You set up the monsters and just hide them/disable them. They're already allocated to memory.

And it's a performance cost to create/delete versus just moving a dead enemy out of view, then respawning that enemy later in the level.

[-] marcos@lemmy.world 8 points 1 year ago

Also, it's an unreasonably fast database. That makes lots of trade-offs that normal ones aren't willing to do.

[-] Lemminary@lemmy.world 5 points 1 year ago

*Noita file save on the 7th parallel world intensifies*

[-] Evil_Shrubbery@lemm.ee 2 points 1 year ago

Me in the matrix (so irl basically), holding a gun: "Don't worry, I'm not deleting you!"

[-] AngryCommieKender@lemmy.world 2 points 1 year ago

There for a minute when Dyson Sphere Program first went into open pre-release, something was wrong with their save file compression, and very quickly people were reporting multiple GB saves.

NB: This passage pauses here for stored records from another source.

(** * prompt-editor: the segment store, the result cache and the session

    A shallow embedding of [src/services/openai.ts] (the [OpenAIService]
    class) and of the [usePromptEditor] hook, with the properties of the
    segment collection, the derived output, the 24-hour result cache and
    the saved session.

    Conventions of the embedding
    - a JavaScript string is a [string]; its code units are the characters
      of the Rocq string (code units below 256);
    - a JavaScript number that the program uses as an integer (an index, an
      [order], a [Date.now()] instant, the 32-bit hash) is a [Z];
    - [localStorage] is a [gmap string item] together with the quota of the
      browser: [setItem] stores the item when the browser has room for it
      and throws a QuotaExceededError when it has not;
    - [setState (prev => ...)] is a function [AppState -> AppState], and an
      effect of the hook runs with the update that triggers it;
    - the browser (storage, clock, log of provider requests) is an explicit
      [World] threaded through the effectful functions; the clock stands
      still while synchronous code runs and moves while a call is awaited;
    - [JSON.parse] and the provider are parameters of the functions that
      use them. *)

From Stdlib Require Import ZArith Lia List Bool Ascii String Sorted Permutation.
From stdpp Require Import base option list gmap strings pretty.

Local Open Scope string_scope.
Local Open Scope Z_scope.

#[local] Set Warnings "-register-all".

(** ** JavaScript strings *)

Module JsString.

Definition charCodeAt (c : ascii) : Z := Z.of_nat (nat_of_ascii c).

(** White space and line terminators below U+0100, as [String.prototype.trim]
    strips them: TAB, LF, VT, FF, CR, SPACE and NBSP. *)
Definition isWhiteSpace (c : ascii) : bool :=
  let n := nat_of_ascii c in
  ((9 <=? n)%nat && (n <=? 13)%nat) || (n =? 32)%nat || (n =? 160)%nat.

Fixpoint trimStart (s : string) : string :=
  match s with
  | String c s' => if isWhiteSpace c then trimStart s' else s
  | EmptyString => EmptyString
  end.

(** [trimEnd] keeps a character when it is not white space or when
    something remains after it. *)
Fixpoint trimEnd (s : string) : string :=
  match s with
  | String c s' =>
      match trimEnd s' with
      | EmptyString => if isWhiteSpace c then EmptyString else String c EmptyString
      | r => String c r
      end
  | EmptyString => EmptyString
  end.

Definition trim (s : string) : string := trimEnd (trimStart s).

(** Truthiness of a string: only the empty string is falsy. *)
Definition truthy (s : string) : bool :=
  match s with EmptyString => false | _ => true end.

Fixpoint chars (s : string) : list ascii :=
  match s with
  | EmptyString => []
  | String c s' => c :: chars s'
  end.

(** [Array.prototype.join] on an array of strings. *)
Definition join (sep : string) (l : list string) : string := String.concat sep l.

Definition LF : string := String (ascii_of_nat 10) EmptyString.

End JsString.

(** ** Segments and the application state (components/PromptSegment.tsx,
       types/index.ts) *)

Record PromptSegment := mkSegment {
  id : string;
  content : string;
  title : string;
  isIncluded : bool;
  order : Z;
  isEditing : bool;
  isExpanded : option bool
}.

Record AppState := mkState {
  originalPrompt : string;
  segments : list PromptSegment;
  finalOutput : string;
  isLoading : bool;
  error : option string
}.

(** [Partial<PromptSegment>]: each key is present or absent. *)
Record PartialSegment := mkPartial {
  p_id : option string;
  p_content : option string;
  p_title : option string;
  p_isIncluded : option bool;
  p_order : option Z;
  p_isEditing : option bool;
  p_isExpanded : option (option bool)
}.

Definition noUpdates : PartialSegment :=
  mkPartial None None None None None None None.

(** [{ ...segment, ...updates }] *)
Definition spread (segment : PromptSegment) (updates : PartialSegment) : PromptSegment :=
  {| id := default (id segment) (p_id updates);
     content := default (content segment) (p_content updates);
     title := default (title segment) (p_title updates);
     isIncluded := default (isIncluded segment) (p_isIncluded updates);
     order := default (order segment) (p_order updates);
     isEditing := default (isEditing segment) (p_isEditing updates);
     isExpanded := default (isExpanded segment) (p_isExpanded updates) |}.

(** ** Arrays *)

Section ArraySort.
Context {A : Type} (compareFn : A -> A -> Z).

(** [Array.prototype.sort] is stable (ECMAScript 2019); for a consistent
    comparator its result is the stable sorted arrangement, computed here
    by insertion: an element goes in front of the first element that
    does not compare below it. *)
Fixpoint sort_insert (a : A) (l : list A) : list A :=
  match l with
  | [] => [a]
  | b :: l' => if compareFn a b <=? 0 then a :: b :: l' else b :: sort_insert a l'
  end.

Definition Array_sort (l : list A) : list A := foldr sort_insert [] l.
End ArraySort.

(** [array.map((x, index) => f x index)] *)
Fixpoint mapi_from {A B : Type} (f : A -> Z -> B) (index : Z) (l : list A) : list B :=
  match l with
  | [] => []
  | x :: l' => f x index :: mapi_from f (index + 1) l'
  end.

Definition Array_mapi {A B : Type} (f : A -> Z -> B) (l : list A) : list B :=
  mapi_from f 0 l.

(** ** The derived output (hooks/usePromptEditor.ts, updateFinalOutput) *)

Definition byOrder (a b : PromptSegment) : Z := order a - order b.

Definition includedSegments (segs : list PromptSegment) : list PromptSegment :=
  Array_sort byOrder (List.filter isIncluded segs).

Definition output (segs : list PromptSegment) : string :=
  JsString.join (JsString.LF +:+ JsString.LF) (List.map content (includedSegments segs)).

Definition updateFinalOutput (state : AppState) : AppState :=
  {| originalPrompt := originalPrompt state;
     segments := segments state;
     finalOutput := output (segments state);
     isLoading := isLoading state;
     error := error state |}.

[-] AdrianTheFrog@lemmy.world 2 points 1 year ago

I was looking at the savegames from the game control recently, it's kinda funny because you open them in notepad, you see a bunch of random gibberish from bad decoding (the game uses a proprietary save format) with the words "collected" "Collected" "unlocked" "available" "VariableRestoreHack" (??) "STATE_B_PUZZLE_SOLVED" "Powercore_Not_Attached" randomly interspersed

Like, surely there is a better way to store 2 state data other than an english word?

It does generally get longer as you play, but also "locked" just switches to "unlocked" for example when you unlock something

[-] SkaveRat@discuss.tchncs.de 5 points 1 year ago

Eh, really depends

They are likely just serializing a bunch of data objects. And set states and flags with humans readable enums

Enums make code a lot easier to read, especially if you use it to check stuff all over the place

Using to a couple bytes more storage is worth it

[-] echodot@feddit.uk 2 points 1 year ago* (last edited 1 year ago)

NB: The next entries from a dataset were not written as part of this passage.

(** The loop over a part [part] of the names, indices taken in [full]:
    a column is painted when the name first occurring there is in [part]. *)
Lemma type_style_loop (full part : list string) (n : Z) (ws : Worksheet) (l : log) :
  (∀ x, x ∈ part → x ∈ full) →
  ∃ ws', for_each part (type_style_step cfg full n) (ws, l) = (Ok tt, (ws', l))
    ∧ (∀ r c, _cells ws' !! (r, c) =
         match first_occurrence_at full c with
         | Some col =>
             if bool_decide (2 ≤ r ≤ n + 1 ∧ col ∈ part) then
               Some (with_style (cfg_style_name cfg col) (cell ws r c))
             else _cells ws !! (r, c)
         | None => _cells ws !! (r, c)
         end)
    ∧ same_layout ws ws'.
Proof.
  revert ws. induction part as [|x part IH]; intros ws Hsub.
  - exists ws. split; [done|]. split; [|done].
    intros r c. destruct (first_occurrence_at full c); [|done].
    rewrite bool_decide_eq_false_2; [done|]. intros [_ H]. by apply elem_of_nil in H.
  - destruct (list_index_elem_of x full) as [i Hi]; [apply Hsub; by left|].
    set (ws1 := paint (range 2 (2 + n)) (range (Z.of_nat i + 1) (Z.of_nat i + 1 + 1))
                  (cfg_style_name cfg x) ws).
    destruct (IH ws1) as (ws' & Hrun & Hcells & Hlay).
    { intros y Hy. apply Hsub. by right. }
    exists ws'. split; [|split].
    + simpl. erewrite bind_ok; [exact Hrun|].
      unfold type_style_step. rewrite Hi. apply _apply_styles_run; lia.
    + intros r c. rewrite Hcells. unfold ws1.
      rewrite cell_paint, paint_lookup.
      rewrite (bool_decide_ext
                 (r ∈ range 2 (2 + n) ∧ c ∈ range (Z.of_nat i + 1) (Z.of_nat i + 1 + 1))
                 (2 ≤ r ≤ n + 1 ∧ c = Z.of_nat i + 1))
        by (rewrite !elem_of_range; lia).
      pose proof (first_occurrence_at_index full x i Hi) as Hx.
      destruct (first_occurrence_at full c) as [col|] eqn:Hc.
      * destruct (decide (c = Z.of_nat i + 1)) as [->|Hne].
        -- assert (col = x) as -> by congruence.
           destruct (decide (2 ≤ r ≤ n + 1)) as [Hr|Hr].
           ++ rewrite (bool_decide_eq_true_2 (2 ≤ r ≤ n + 1 ∧ _ = _)) by done.
              rewrite (bool_decide_eq_true_2 (2 ≤ r ≤ n + 1 ∧ x ∈ x :: part))
                by (split; [done|left]).
              by case_bool_decide.
           ++ rewrite !bool_decide_eq_false_2 by tauto. done.
        -- rewrite (bool_decide_eq_false_2 (2 ≤ r ≤ n + 1 ∧ c = _)) by tauto.
           assert (col ≠ x) as Hcol.
           { intros ->. apply first_occurrence_at_Some in Hc as (j & Hj & ->).
             rewrite Hi in Hj. injection Hj as ->. done. }
           rewrite (bool_decide_ext (2 ≤ r ≤ n + 1 ∧ col ∈ x :: part)
                      (2 ≤ r ≤ n + 1 ∧ col ∈ part))
             by (rewrite elem_of_cons; tauto).
           done.
      * case_bool_decide as H; [|done]. destruct H as [_ ->]. congruence.
    + unfold same_layout in *. destruct Hlay as (-> & -> & ->). apply paint_frame.
Qed.
End type_styles.

Lemma first_occurrence_at_position (cols : list string) (j : nat) (col : string) :
  first_occurrence_at cols (Z.of_nat j + 1) = Some col ↔
  cols !! j = Some col ∧ list_index col cols = Some j.
Proof.
  split.
  - intros H. apply first_occurrence_at_Some in H as (i & Hi & Hij).
    assert (i = j) as -> by lia. split; [by apply list_index_lookup|done].
  - intros [_ H]. by apply first_occurrence_at_index.
Qed.

Lemma first_occurrence_at_later (cols : list string) (i j : nat) (col : string) :
  cols !! j = Some col → list_index col cols = Some i → i ≠ j →
  first_occurrence_at cols (Z.of_nat j + 1) = None.
Proof.
  intros Hj Hi Hne. unfold first_occurrence_at.
  rewrite bool_decide_eq_true_2 by lia.
  replace (Z.to_nat (Z.of_nat j + 1 - 1)) with j by lia.
  rewrite Hj, bool_decide_eq_false_2; [done|]. congruence.
Qed.

(** C10. [format_style_base_on_data_type] finds the column of a name with
    [list.index]: on a non-empty list of names and a non-negative row count it
    returns, and the data cells (rows 2..num_rows+1) of a column take the
    style resolved for the name whose FIRST occurrence is at that position;
    every other cell is left as it was.  So each occurrence of a name is
    applied at the position of its first occurrence, the position of a later
    duplicate receives no type style, and position i receives the style of the
    i-th name for every i exactly when the names are pairwise distinct. *)
Theorem format_style_base_on_data_type_first_occurrence
    (cfg : Config) (cols : list string) (n : Z) (ws : Worksheet) (l : log) :
  cols ≠ [] → 0 ≤ n →
  ∃ ws', format_style_base_on_data_type cfg cols n (ws, l) = (Ok tt, (ws', l))
    ∧ (∀ r c, _cells ws' !! (r, c) =
         match first_occurrence_at cols c with
         | Some col =>
             if bool_decide (2 ≤ r ≤ n + 1) then
               Some (with_style (cfg_style_name cfg col) (cell ws r c))
             else _cells ws !! (r, c)
         | None => _cells ws !! (r, c)
         end)
    ∧ (∀ j col, cols !! j = Some col →
         ∃ i, list_index col cols = Some i ∧ (i ≤ j)%nat
              ∧ first_occurrence_at cols (Z.of_nat i + 1) = Some col
              ∧ (i ≠ j → first_occurrence_at cols (Z.of_nat j + 1) = None))
    ∧ (NoDup cols ↔
       ∀ j col, cols !! j = Some col → first_occurrence_at cols (Z.of_nat j + 1) = Some col).
Proof.
  intros Hne Hn.
  destruct (type_style_loop cfg cols cols n ws l) as (ws' & Hrun & Hcells & _); [done|].
  exists ws'. split; [|split; [|split]].
  - unfold format_style_base_on_data_type.
    rewrite bool_decide_eq_false_2 by done. rewrite bool_decide_eq_false_2 by lia.
    exact Hrun.
  - intros r c. rewrite Hcells.
    destruct (first_occurrence_at cols c) as [col|] eqn:Hc; [|done].
    apply first_occurrence_at_Some in Hc as (i & Hi & _).
    apply list_index_lookup, list_elem_of_lookup_2 in Hi.
    rewrite (bool_decide_ext (2 ≤ r ≤ n + 1 ∧ col ∈ cols) (2 ≤ r ≤ n + 1)) by tauto.
    done.
  - intros j col Hj.
    destruct (list_index_elem_of col cols) as [i Hi]; [by eapply list_elem_of_lookup_2|].
    exists i. repeat split.
    + done.
    + by eapply list_index_first.
    + by apply first_occurrence_at_index.
    + intros Hij. by eapply first_occurrence_at_later.
  - split.
    + intros Hnd j col Hj. apply first_occurrence_at_index. by apply list_index_NoDup.
    + intros Hall. apply NoDup_alt. intros i j x Hi Hj.
      apply Hall, first_occurrence_at_position in Hi as [_ Hi].
      apply Hall, first_occurrence_at_position in Hj as [_ Hj].
      congruence.
Qed.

I thought that enums were supposed to compile down to aa, ab, ac when you actually build the game.

[-] SkaveRat@discuss.tchncs.de 4 points 1 year ago

Depending on the language, they are.

Lots of games also use data structures derived from tables/csv at runtime to configure things like stats. So they would also need these (human readable) values in the save files

Hard to tell from speculation and not having the data

[-] Natanael@infosec.pub 1 points 1 year ago

Depends on optimization levels, data types, and whatnot. If it's a string to be fed into the API of a different binary then the compiler will often not optimize down that representation. Internal function names are likely to be optimized that way, with lookup tables holding original function names (at least for any externally exposed function).